**GOAL OF THE EXERCISE**
In the data below, how many lines include the string "modem"? Give only the number.

**Collected data entries**
(* ===== verification/Userial.v ===== *)
(** * The serial port of the bluetooth controller

    The port functions of [hci_uart.c]: baud rates, [termios] settings, opening
    and closing.  The control block [vnd_userial] is the state of this
    component, over the state of the system calls. *)

From Stdlib Require Import ZArith Lia.
From stdpp Require Import list strings gmap.
From S2P Require Import Prelude BtHci CText BtSys.

(** ** [termios.h] *)

Definition CBAUD : Z := 0x100f.
Definition CSIZE : Z := 0x30.
Definition CS5 : Z := 0x00.
Definition CS6 : Z := 0x10.
Definition CS7 : Z := 0x20.
Definition CS8 : Z := 0x30.
Definition CSTOPB : Z := 0x40.
Definition PARENB : Z := 0x100.
Definition PARODD : Z := 0x200.
Definition CLOCAL : Z := 0x800.
Definition CRTSCTS : Z := 0x80000000.
Definition TIOCM_RTS : Z := 0x004.

Definition B600 : Z := 8.
Definition B1200 : Z := 9.
Definition B9600 : Z := 13.
Definition B19200 : Z := 14.
Definition B57600 : Z := 4097.
Definition B115200 : Z := 4098.
Definition B230400 : Z := 4099.
Definition B460800 : Z := 4100.
Definition B921600 : Z := 4103.
Definition B1000000 : Z := 4104.
Definition B2000000 : Z := 4107.
Definition B3000000 : Z := 4109.
Definition B4000000 : Z := 4111.

(** [cfmakeraw]: no processing of input and output, eight bits, no parity. *)
Definition cfmakeraw (t : termios) : termios :=
  {| c_iflag := Z.ldiff (c_iflag t) 0x5eb; c_oflag := Z.ldiff (c_oflag t) 0x1;
     c_cflag := Z.lor (Z.ldiff (c_cflag t) (Z.lor CSIZE PARENB)) CS8; c_lflag := Z.ldiff (c_lflag t) 0x804b |}.

Definition put_cflag (v : Z) (t : termios) : termios :=
  {| c_iflag := c_iflag t; c_oflag := c_oflag t; c_cflag := v; c_lflag := c_lflag t |}.

(** [cfsetospeed] and [cfsetispeed] set the one field of both speeds. *)
Definition cfsetspeed (baud : Z) (t : termios) : termios :=
  if Z.ldiff baud CBAUD =? 0 then put_cflag (Z.lor (Z.ldiff (c_cflag t) CBAUD) baud) t else t.

Definition cfgetispeed (t : termios) : Z := Z.land (c_cflag t) CBAUD.

(** ** Configuration *)

Definition USERIAL_BAUD_600 : Z := 1.
Definition USERIAL_BAUD_1200 : Z := 2.
Definition USERIAL_BAUD_9600 : Z := 4.
Definition USERIAL_BAUD_19200 : Z := 5.
Definition USERIAL_BAUD_57600 : Z := 6.
Definition USERIAL_BAUD_115200 : Z := 7.
Definition USERIAL_BAUD_230400 : Z := 8.
Definition USERIAL_BAUD_460800 : Z := 9.
Definition USERIAL_BAUD_921600 : Z := 10.
Definition USERIAL_BAUD_1M : Z := 11.
Definition USERIAL_BAUD_2M : Z := 13.
Definition USERIAL_BAUD_3M : Z := 14.
Definition USERIAL_BAUD_4M : Z := 15.

Definition USERIAL_STOPBITS_1 : Z := 1.
Definition USERIAL_STOPBITS_2 : Z := 4.
Definition USERIAL_PARITY_NONE : Z := 8.
Definition USERIAL_PARITY_EVEN : Z := 16.
Definition USERIAL_PARITY_ODD : Z := 32.
Definition USERIAL_DATABITS_5 : Z := 64.
Definition USERIAL_DATABITS_6 : Z := 128.
Definition USERIAL_DATABITS_7 : Z := 256.
Definition USERIAL_DATABITS_8 : Z := 512.

Definition USERIAL_OP_CLK_ON : Z := 0x5441.
Definition USERIAL_OP_CLK_OFF : Z := 0x5442.
Definition USERIAL_OP_CLK_STATE : Z := 0x5443.
Definition USERIAL_IOCTL_BT_WAKE_ASSERT : Z := 0x8003.
Definition USERIAL_IOCTL_BT_WAKE_DEASSERT : Z := 0x8004.
Definition USERIAL_IOCTL_BT_WAKE_GET_ST : Z := 0x8005.
Definition TIOCMGET : Z := 0x5415.
Definition TIOCMSET : Z := 0x5418.

Record tUSERIAL_CFG := { cfg_fmt : Z; cfg_baud : Z }.

Inductive userial_vendor_ioctl_op_t : Set :=
| OP_ASSERT_BT_WAKE | OP_DEASSERT_BT_WAKE | OP_GET_BT_WAKE_STATE | OP_FLOW_ON | OP_FLOW_OFF | OP_NOP.

Definition VND_PORT_NAME_MAXLEN : nat := 256.

Record vnd_userial_cb_t := { u_fd : Z; u_termios : termios; port_name : text }.
Record uworld := { u_cb : vnd_userial_cb_t; u_sys : sysw }.

Definition put_u_sys (v : sysw) (x : uworld) : uworld := {| u_cb := u_cb x; u_sys := v |}.
Definition put_u_fd (v : Z) (x : uworld) : uworld :=
  {| u_cb := {| u_fd := v; u_termios := u_termios (u_cb x); port_name := port_name (u_cb x) |}; u_sys := u_sys x |}.
Definition put_u_termios (v : termios) (x : uworld) : uworld :=
  {| u_cb := {| u_fd := u_fd (u_cb x); u_termios := v; port_name := port_name (u_cb x) |}; u_sys := u_sys x |}.
Definition put_port_name (v : text) (x : uworld) : uworld :=
  {| u_cb := {| u_fd := u_fd (u_cb x); u_termios := u_termios (u_cb x); port_name := v |}; u_sys := u_sys x |}.

(** ** Rates *)

(** Whether the rate is supported, and the rate. *)
Definition userial_to_tcio_baud (cfg_baud : Z) : bool * Z :=
  if cfg_baud =? USERIAL_BAUD_115200 then (true, B115200)
  else if cfg_baud =? USERIAL_BAUD_4M then (true, B4000000)
  else if cfg_baud =? USERIAL_BAUD_3M then (true, B3000000)
  else if cfg_baud =? USERIAL_BAUD_2M then (true, B2000000)
  else if cfg_baud =? USERIAL_BAUD_1M then (true, B1000000)
  else if cfg_baud =? USERIAL_BAUD_921600 then (true, B921600)
  else if cfg_baud =? USERIAL_BAUD_460800 then (true, B460800)
  else if cfg_baud =? USERIAL_BAUD_230400 then (true, B230400)
  else if cfg_baud =? USERIAL_BAUD_57600 then (true, B57600)
  else if cfg_baud =? USERIAL_BAUD_19200 then (true, B19200)
  else if cfg_baud =? USERIAL_BAUD_9600 then (true, B9600)
  else if cfg_baud =? USERIAL_BAUD_1200 then (true, B1200)
  else if cfg_baud =? USERIAL_BAUD_600 then (true, B600)
  else (false, B115200).

Definition userial_tcio_baud_to_int (baud : Z) : Z :=
  if baud =? B600 then 600
  else if baud =? B1200 then 1200
  else if baud =? B9600 then 9600
  else if baud =? B19200 then 19200
  else if baud =? B57600 then 57600
  else if baud =? B115200 then 115200
  else if baud =? B230400 then 230400
  else if baud =? B460800 then 460800
  else if baud =? B921600 then 921600
  else if baud =? B1000000 then 1000000
  else if baud =? B2000000 then 2000000
  else if baud =? B3000000 then 3000000
  else if baud =? B4000000 then 4000000
  else 0.

(** ** Formats *)

Definition has (fmt bit : Z) : bool := negb (Z.land fmt bit =? 0).

Definition data_bits (fmt : Z) : option Z :=
  if has fmt USERIAL_DATABITS_8 then Some CS8
  else if has fmt USERIAL_DATABITS_7 then Some CS7
  else if has fmt USERIAL_DATABITS_6 then Some CS6
  else if has fmt USERIAL_DATABITS_5 then Some CS5
  else None.

Definition parity (fmt : Z) : option Z :=
  if has fmt USERIAL_PARITY_NONE then Some 0
  else if has fmt USERIAL_PARITY_EVEN then Some PARENB
  else if has fmt USERIAL_PARITY_ODD then Some (Z.lor PARENB PARODD)
  else None.

Definition stop_bits (fmt : Z) : option Z :=
  if has fmt USERIAL_STOPBITS_1 then Some 0
  else if has fmt USERIAL_STOPBITS_2 then Some CSTOPB
  else None.

Section Userial.
Context `{SE : SysEnv} `{BC : BuildCfg}.

Definition usys {A} (m : M sysw A) : M uworld A := zoom u_sys put_u_sys m.
Definition ucall (f : string) (args : list Z) : M uworld unit := usys (syscall f args);; mret tt.

Definition userial_ioctl_init_bt_wake (fd : Z) : M uworld unit :=
  ucall "ioctl" [fd; USERIAL_IOCTL_BT_WAKE_ASSERT];; ucall "ioctl" [fd; USERIAL_IOCTL_BT_WAKE_GET_ST].

Definition userial_vendor_init : M uworld unit :=
  modify (fun w => put_port_name (chars "/dev/ttyHS0") (put_u_fd (-1) w)).

(** The attributes of the open port. *)
Definition line_settings (stop baud : Z) : M uworld unit :=
  fd ← gets (fun w => u_fd (u_cb w));
  ucall "tcflush" [fd];;
  t ← usys (tcgetattr fd);
  (match t with Some t => modify (put_u_termios t) | None => mret tt end);;
  modify (fun w => put_u_termios (cfmakeraw (u_termios (u_cb w))) w);;
  modify (fun w => let t := u_termios (u_cb w) in
    put_u_termios (put_cflag (Z.lor (Z.lor (c_cflag t) CLOCAL) (Z.lor CRTSCTS stop)) t) w);;
  ucall "tcsetattr" [fd];;
  modify (fun w => put_u_termios (cfsetspeed baud (cfsetspeed baud (u_termios (u_cb w)))) w);;
  ucall "tcsetattr" [fd];;
  ucall "tcflush" [fd].

Definition userial_vendor_open (p_cfg : tUSERIAL_CFG) : M uworld Z :=
  modify (put_u_fd (-1));;
  let '(ok, baud) := userial_to_tcio_baud (cfg_baud p_cfg) in
  if negb ok then mret (-1)
  else
    match data_bits (cfg_fmt p_cfg), parity (cfg_fmt p_cfg), stop_bits (cfg_fmt p_cfg) with
    | Some _, Some _, Some stop =>
        name ← gets (fun w => port_name (u_cb w));
        fd ← usys (sopen (to_string name));
        modify (put_u_fd fd);;
        if fd =? -1 then mret (-1)
        else
          line_settings stop baud;;
          (if BT_WAKE_VIA_USERIAL_IOCTL then userial_ioctl_init_bt_wake fd else mret tt);;
          mret fd
    | _, _, _ => mret (-1)
    end.

Definition userial_vendor_close : M uworld unit :=
  fd ← gets (fun w => u_fd (u_cb w));
  if fd =? -1 then mret tt
  else
    (if BT_WAKE_VIA_USERIAL_IOCTL then ucall "ioctl" [fd; USERIAL_IOCTL_BT_WAKE_DEASSERT] else mret tt);;
    usys (sclose fd);;
    modify (put_u_fd (-1)).

Definition userial_vendor_set_baud (userial_baud : Z) : M uworld unit :=
  let tcio_baud := snd (userial_to_tcio_baud userial_baud) in
  modify (fun w => put_u_termios (cfsetspeed tcio_baud (cfsetspeed tcio_baud (u_termios (u_cb w)))) w);;
  fd ← gets (fun w => u_fd (u_cb w));
  ucall "tcsetattr" [fd].

Definition userial_vendor_get_baud : M uworld Z :=
  w ← get;
  mret (if u_fd (u_cb w) =? -1 then -1 else userial_tcio_baud_to_int (cfgetispeed (u_termios (u_cb w)))).

(** The result and what [*p_data] holds after it; the modem lines are what
    the call "modem lines" gives. *)
Definition userial_vendor_ioctl (op : userial_vendor_ioctl_op_t) (data : Z) : M uworld (Z * Z) :=
  fd ← gets (fun w => u_fd (u_cb w));
  let wake op := err ← usys (syscall "ioctl" [fd; op]); mret (err, data) in
  let nop := err ← usys (syscall "uninitialised" []); mret (err, data) in
  match op with
  | OP_ASSERT_BT_WAKE => if BT_WAKE_VIA_USERIAL_IOCTL then wake USERIAL_IOCTL_BT_WAKE_ASSERT else nop
  | OP_DEASSERT_BT_WAKE => if BT_WAKE_VIA_USERIAL_IOCTL then wake USERIAL_IOCTL_BT_WAKE_DEASSERT else nop
  | OP_GET_BT_WAKE_STATE =>
      if BT_WAKE_VIA_USERIAL_IOCTL then
        err ← usys (syscall "ioctl" [fd; USERIAL_IOCTL_BT_WAKE_GET_ST]);
        st ← usys (syscall "wake state" [fd]);
        mret (err, if err <? 0 then data else st)
      else nop
  | OP_FLOW_ON =>
      let data := Z.lor data TIOCM_RTS in
      err ← usys (syscall "ioctl" [fd; TIOCMSET; data]);
      mret (err, data)
  | OP_FLOW_OFF =>
      r ← usys (syscall "ioctl" [fd; TIOCMGET]);
      lines ← usys (syscall "modem lines" [fd]);
      let data := Z.ldiff (if r <? 0 then data else lines) TIOCM_RTS in
      err ← usys (syscall "ioctl" [fd; TIOCMSET; data]);
      mret (err, data)
  | OP_NOP => nop
  end.

Definition userial_set_port (p_conf_value : text) : M uworld Z :=
  modify (put_port_name (cut (strlcpy p_conf_value VND_PORT_NAME_MAXLEN)));; mret 0.

Definition userial_clock_operation (fd cmd : Z) : M uworld Z :=
  if (cmd =? USERIAL_OP_CLK_ON) || (cmd =? USERIAL_OP_CLK_OFF) then usys (syscall "ioctl" [fd; cmd]);; mret 0
  else if cmd =? USERIAL_OP_CLK_STATE then usys (syscall "ioctl" [fd; cmd])
  else mret 0.

End Userial.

**ANSWER TO THIS TASK**
3